Sitagliptin in Combination with Metformin and Glimepiride

In a 24-week placebo-controlled study of sitagliptin 100 mg as add-on therapy in patients with type 2 diabetes inadequately controlled on metformin and glimepiride (sitagliptin, N=116; placebo, N=113), the adverse reactions reported regardless of investigator assessment of causality in >= 5% of patients treated with sitagliptin and more commonly than in patients treated with placebo were: hypoglycemia and headache (6.9%, 2.7%).

Sitagliptin in Combination with Metformin and Rosiglitazone

In a placebo-controlled study of sitagliptin 100 mg as add-on therapy in patients with type 2 diabetes inadequately controlled on metformin and rosiglitazone (sitagliptin, N=181; placebo, N=97), the adverse reactions reported regardless of investigator assessment of causality through Week 18 in >= 5% of patients treated with sitagliptin and more commonly than in patients treated with placebo were: upper respiratory tract infection (sitagliptin, 5.5%; placebo, 5.2%) and nasopharyngitis (6.1%, 4.1%). Through Week 54, the adverse reactions reported regardless of investigator assessment of causality in >= 5% of patients treated with sitagliptin and more commonly than in patients treated with placebo were: upper respiratory tract infection (sitagliptin, 15.5%; placebo, 6.2%), nasopharyngitis (11.0%, 9.3%), peripheral edema (8.3%, 5.2%), and headache (5.5%, 4.1%).

Sitagliptin in Combination with Metformin and Insulin

In a 24-week placebo-controlled study of sitagliptin 100 mg as add-on therapy in patients with type 2 diabetes inadequately controlled on metformin and insulin (sitagliptin, N=229; placebo, N=233), the only adverse reaction reported regardless of investigator assessment of causality in >= 5% of patients treated with sitagliptin and more commonly than in patients treated with placebo was hypoglycemia.

Hypoglycemia

In all (N=5) studies, adverse reactions of hypoglycemia were based on all reports of symptomatic hypoglycemia; a concurrent glucose measurement was not required although most (77%) reports of hypoglycemia were accompanied by a blood glucose measurement <= 70 mg / dl. When the combination of sitagliptin and metformin was co-administered with a sulfonylurea or with insulin, the percentage of patients reporting at least one adverse reaction of hypoglycemia was higher than that observed with placebo and metformin co-administered with a sulfonylurea or with insulin.

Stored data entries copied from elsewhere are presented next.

(** The first file written for Paris. *)
Lemma C3_sample_run :
  EvWrite "out/paris_france/influencer/contacts.csv" sample_written
    ∈ new_events empty_world sample_city_run.2
  ∧ ∃ iso3 lang2 city_name ptype,
      city_iso3 paris = Ok iso3
      ∧ city_lang2 paris = Ok lang2
      ∧ city_display paris = Ok city_name
      ∧ ptype ∈ PARTNER_TYPES
      ∧ pair_path "out" (get "id" paris) ptype
        = Ok "out/paris_france/influencer/contacts.csv"
      ∧ Forall (valid_item iso3 lang2 city_name ptype) sample_written.
Proof.
  assert (EvWrite "out/paris_france/influencer/contacts.csv" sample_written
            ∈ new_events empty_world sample_city_run.2) as Hin.
  { eapply list_elem_of_lookup_2. exact sample_city_run_write. }
  split; [exact Hin|].
  exact (C3_written_rows_are_valid sample_env "gpt-4o" paris 2 "out" empty_world
           _ _ Hin).
Defined.

(** Paris with the ngo file on disk, empty as it is. *)
Lemma C5_sample_run :
  "ngo" ∈ PARTNER_TYPES
  ∧ pair_path "out" (get "id" paris) "ngo" = Ok "out/paris_france/ngo/contacts.csv"
  ∧ is_Some (fs resumed_world !! "out/paris_france/ngo/contacts.csv")
  ∧ fs (run_for_city sample_env "gpt-4o" paris 2 "out" resumed_world).2
      !! "out/paris_france/ngo/contacts.csv"
    = fs resumed_world !! "out/paris_france/ngo/contacts.csv".
Proof.
  assert ("ngo" ∈ PARTNER_TYPES) as Ht.
  { apply list_elem_of_In. simpl. tauto. }
  assert (pair_path "out" (get "id" paris) "ngo"
          = Ok "out/paris_france/ngo/contacts.csv") as Hp
    by (vm_compute; reflexivity).
  assert (is_Some (fs resumed_world !! "out/paris_france/ngo/contacts.csv")) as Hex
    by (exists []; vm_compute; reflexivity).
  split; [exact Ht|]. split; [exact Hp|]. split; [exact Hex|].
  exact (proj1 (proj2 (C5_existing_file_is_skipped sample_env "gpt-4o" paris 2
                         "out" "ngo" _ resumed_world Ht Hp Hex))).
Defined.



(** A file that yields one row and then fails: the row is in the merged
    file, which would not even be written were the file skipped. *)
Lemma C8_rows_before_the_error_are_kept :
  ¬ (∀ (E : env) (out_root merge_output : string) (w : world),
       merge_csvs E out_root merge_output w
       = merge_csvs (skipping_failed_files E) out_root merge_output w).
Proof.
  intros H.
  specialize (H partial_read_env "out" "merged_contacts.csv" empty_world).
  apply (f_equal (λ r, length (trace r.2))) in H.
  vm_compute in H. discriminate H.
Qed.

The overall incidence of reported adverse reactions of hypoglycemia in patients with type 2 diabetes inadequately controlled on diet and exercise was 0.6% in patients given placebo, 0.6% in patients given sitagliptin alone, 0.8% in patients given metformin alone, and 1.6% in patients given sitagliptin in combination with metformin. In patients with type 2 diabetes inadequately controlled on metformin alone, the overall incidence of adverse reactions of hypoglycemia was 1.3% in patients given add-on sitagliptin and 2.1% in patients given add-on placebo.

In the study of sitagliptin and add-on combination therapy with metformin and rosiglitazone, the overall incidence of hypoglycemia was 2.2% in patients given add-on sitagliptin and 0.0% in patients given add-on placebo through Week 18. Through Week 54, the overall incidence of hypoglycemia was 3.9% in patients given add-on sitagliptin and 1.0% in patients given add-on placebo.

With the combination of sitagliptin and metformin, no clinically meaningful changes in vital signs or in ECG (including in QTc interval) were observed.

In a pooled analysis of 19 double-blind clinical trials that included data from 10,246 patients randomized to receive sitagliptin 100 mg per day (N=5429) or corresponding (active or placebo) control (N=4817), the incidence of acute pancreatitis was 0.1 per 100 patient-years in each group (4 patients with an event in 4708 patient-years for sitagliptin and 4 patients with an event in 3942 patient-years for control).

The most common adverse experience in sitagliptin monotherapy reported regardless of investigator assessment of causality in >= 5% of patients and more commonly than in patients given placebo was nasopharyngitis.

The most common ( > 5%) established adverse reactions due to initiation of metformin therapy are diarrhea, nausea / vomiting, flatulence, abdominal discomfort, indigestion, asthenia, and headache.